Producing search results is a process that takes a multitude of factors into account including your syntax, search history, and location. Where news sources are concerned, the algorithm that produces these search results not only take the usual gamut of SEO vectors into account, but also the quality of reporting, as found by The Economist’s own statistical study.
Equally important is the fact that Google has always favoured high engagement. In other words, if many individuals are consuming and linking to a specific piece of content, then the search engine is likely to position that page higher in the search results.
Of course, this in itself presents a potentially dangerous shortcoming on the part of the search engine. Sensationalism and misinformation can skew search results, which means a one-sided or incorrect view on any topic can easily be perpetuated.
After the 2016 elections there was a brief moment of panic when a result appeared which (incorrectly) stated that President Obama was instituting martial law. Several former U.S. presidents have been linked (also incorrectly) to the KKK.

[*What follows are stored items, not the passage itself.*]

Definition add_match (matches : list Z) (rva : Z) : list Z :=
  if contains rva matches then matches else matches ++ [rva].

Definition scan_sections (mem : memory) (sections : list ExecutableSection) : list Z :=
  fold_left (fun matches sec => fold_left add_match (section_candidates mem sec) matches)
    sections [].

Definition FindFromFfiPatchSite (mem : memory) (region : region_query) : result Z :=
  '(image_size, exec_sections) ← ReadMappedImageSections mem region;
  let matches := List.filter (hint_matches mem image_size exec_sections) kKnownCandidateRvas in
  let matches := match matches with
                 | [] => scan_sections mem exec_sections
                 | _ => matches
                 end in
  match matches with
  | [] => Err ("could not locate EventModify::from_ffi patch site in espclient.dll " +:+
               "(signature not found or context anchors mismatched)")
  | [rva] => Ok rva
  | _ => Err ("ambiguous EventModify::from_ffi patch site in espclient.dll (" +:+
              dec (Z.of_nat (length matches)) +:+ " matches found)")
  end.

(** ** Applying *)

(** [module_base] says whether the module is loaded; [file_sha256] is the outcome of
    hashing its file; [protect] of an address, a size and a protection, at the first or
    second call, gives the old protection or the error. An absent hook is [None]. *)
Record CompatPatchHooks := mkHooks {
  hk_module_base : option bool;
  hk_file_sha256 : option (result (list Z));
  hk_protect : option (nat -> Z -> Z -> Z -> Z + Z)
}.

(** Makes the site writable, writes, restores the protection, and puts the old
    bytes back when that fails. *)
Definition rewrite_protected (protect : nat -> Z -> Z -> Z -> Z + Z) (target : Z)
    (patched restored : list Z) (restore_error : string) (mem : memory) : result unit * memory :=
  let size := Z.of_nat (length patched) in
  match protect 0%nat target size PAGE_EXECUTE_READWRITE with
  | inr e => (Err (Win32Message "VirtualProtect failed" e), mem)
  | inl original_protect =>
      let mem := write_bytes mem target patched in
      match protect 1%nat target size original_protect with
      | inr e => (Err (Win32Message restore_error e), write_bytes mem target restored)
      | inl _ => (Ok tt, mem)
      end
  end.

(** The line for the log, before the site is looked for; a failed digest is passed over. *)
Definition sha256_line (hooks : CompatPatchHooks) : option string :=
  match hk_module_base hooks, hk_protect hooks, hk_file_sha256 hooks with
  | Some true, Some _, Some (Ok digest) =>
      Some ("enforce-compat: espclient.dll sha256: " +:+ of_chars (hexs digest))
  | _, _, _ => None
  end.

Definition ApplyFromFfiCompatPatchWithHooks (hooks : CompatPatchHooks) (region : region_query)
    (mem : memory) : result unit * memory :=
  match hk_module_base hooks, hk_protect hooks with
  | Some loaded, Some protect =>
      if negb loaded then (Err "espclient.dll is not loaded in this process", mem)
      else
        match FindFromFfiPatchSite mem region with
        | Err e => (Err e, mem)
        | Ok target =>
            let current := load mem target 6 in
            if bool_decide (current = kFromFfiPatchedBytes) then (Ok tt, mem)
            else if negb (bool_decide (current = kFromFfiOriginalBytes))
            then (Err ("espclient.dll EventModify::from_ffi bytes at RVA 0x" +:+
                       hex_upper target +:+ " match neither the original nor the patched " +:+
                       "pattern; refusing the enforce-compat patch"), mem)
            else rewrite_protected protect target kFromFfiPatchedBytes current
                   ("VirtualProtect restore failed after the enforce-compat patch; the " +:+
                    "patch was reverted") mem
        end
  | _, _ => (Err "the enforce-compat patch hooks are incomplete", mem)
  end.

(** ** The event-type bypass *)

Definition kPattern : list Z :=
  [0x44; 0x8D; 0x90; 0xA8; 0xE4; 0xFF; 0xFF; 0x41; 0x83; 0xFA; 0x0F; 0x72].
Definition kPatchIndex : Z := 11.

Definition ApplyEventTypeBypassPatch (loaded : bool) (protect : nat -> Z -> Z -> Z -> Z + Z)
    (mem : memory) : result unit * memory :=
  if negb loaded then (Err "espclient.dll is not loaded in this process", mem)
  else if negb (word 2 mem 0 =? IMAGE_DOS_SIGNATURE)
  then (Err "espclient.dll has no valid DOS header", mem)
  else
    let nt := i32 (word 4 mem 60) in
    if negb (word 4 mem nt =? IMAGE_NT_SIGNATURE)
    then (Err "espclient.dll has no valid NT header", mem)
    else
      let image_size := word 4 mem (nt + 80) in
      let last := image_size - Z.of_nat (length kPattern) in
      match find_first (fun p => bytes_are mem p kPattern) (seqZ 0 (last + 1)) with
      | None => (Err ("could not locate the EspRsCreateRule event-type validation pattern " +:+
                      "in espclient.dll"), mem)
      | Some found =>
          let target := found + kPatchIndex in
          if u8 (mem target) =? 0xEB then (Ok tt, mem)
          else rewrite_protected protect target [0xEB] [0x72]
                 ("VirtualProtect restore failed after the event-type bypass patch; the " +:+
                  "patch was reverted") mem
      end.

(** * Theorems *)

(** ** Bytes *)

Lemma load_lookup mem a n i :
  (i < n)%nat -> load mem a n !! i = Some (u8 (mem (a + Z.of_nat i))).
Proof.
  revert a i. induction n as [|n IH]; intros a [|i] H; try lia; simpl.
  - by rewrite Z.add_0_r.
  - rewrite IH by lia. do 3 f_equal. lia.
Qed.

Lemma load_eq_iff mem a l :
  load mem a (length l) = l <->
  forall i b, l !! i = Some b -> u8 (mem (a + Z.of_nat i)) = b.
Proof.
  split.
  - intros H i b Hb. pose proof (lookup_lt_Some _ _ _ Hb) as Hlt.
    rewrite <- H, load_lookup in Hb by done. by simplify_eq.
  - intros H. apply list_eq. intros i. destruct (decide (i < length l)%nat) as [Hlt|Hge].
    + destruct (lookup_lt_is_Some_2 l i Hlt) as [b Hb].
      rewrite load_lookup, Hb by done. f_equal. by apply H.
    + rewrite !lookup_ge_None_2; [done|lia|rewrite load_length; lia].
Qed.

Lemma bytes_are_spec mem a l :
  bytes_are mem a l = true <-> forall i b, l !! i = Some b -> u8 (mem (a + Z.of_nat i)) = b.
Proof. unfold bytes_are. by rewrite bool_decide_eq_true, load_eq_iff. Qed.

Lemma write_bytes_in mem a l i b :
  l !! i = Some b -> write_bytes mem a l (a + Z.of_nat i) = b.
Proof.
  intros H. unfold write_bytes. rewrite (proj2 (Z.leb_le _ _)) by lia.
  replace (Z.to_nat (a + Z.of_nat i - a)) with i by lia. by rewrite H.
Qed.

Lemma write_bytes_out mem a l x :
  ~ (a <= x < a + Z.of_nat (length l)) -> write_bytes mem a l x = mem x.
Proof.
  intros H. unfold write_bytes. destruct (Z.leb_spec a x); [|done].
  rewrite lookup_ge_None_2; [done|lia].
Qed.

(** Whether a literal placed [d] bytes after another agrees where they overlap. *)
Definition overlap_ok (w1 w2 : list Z) (d : Z) : bool :=
  forallb (fun i => match w1 !! Z.to_nat (d + Z.of_nat i), w2 !! i with
                    | Some b1, Some b2 => (d + Z.of_nat i <? 0) || (b1 =? b2)
                    | _, _ => true
                    end) (seq 0 (length w2)).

In a quick search for “what do russians think about the ukraine invasion”, results from Google list publications predominantly from the U.K. and U.S. The same search on duckduckgo.com, at the time of writing this post, lists at least one Russian source on the first page, themoscowtimes.com.
A Yahoo News article reported a request by Poland, Lithuania, Latvia and Estonia that Google, YouTube, Facebook and Twitter “must do more to tackle disinformation related to Russia’s invasion of Ukraine.”
Facebook responded with reference to a tweet which said it was also considering similar requests from other governments, saying it will “continue to label and fact-check these outlets as well as prohibit ads and demonetise their accounts globally”.
If leaders, politicians, and big tech are aware of the power persuasion inherent to those top search results as young Sridharan found, and if they think that public opinion is important, wouldn’t it then make sense to carefully curate what people think? If entire countries push for censorship of certain types of information, even legitimately so, doesn’t that in itself introduce an automatic bias?
Despite its vast reach and dominance, Google is still just a business that has to appease the demands of stakeholders and governments.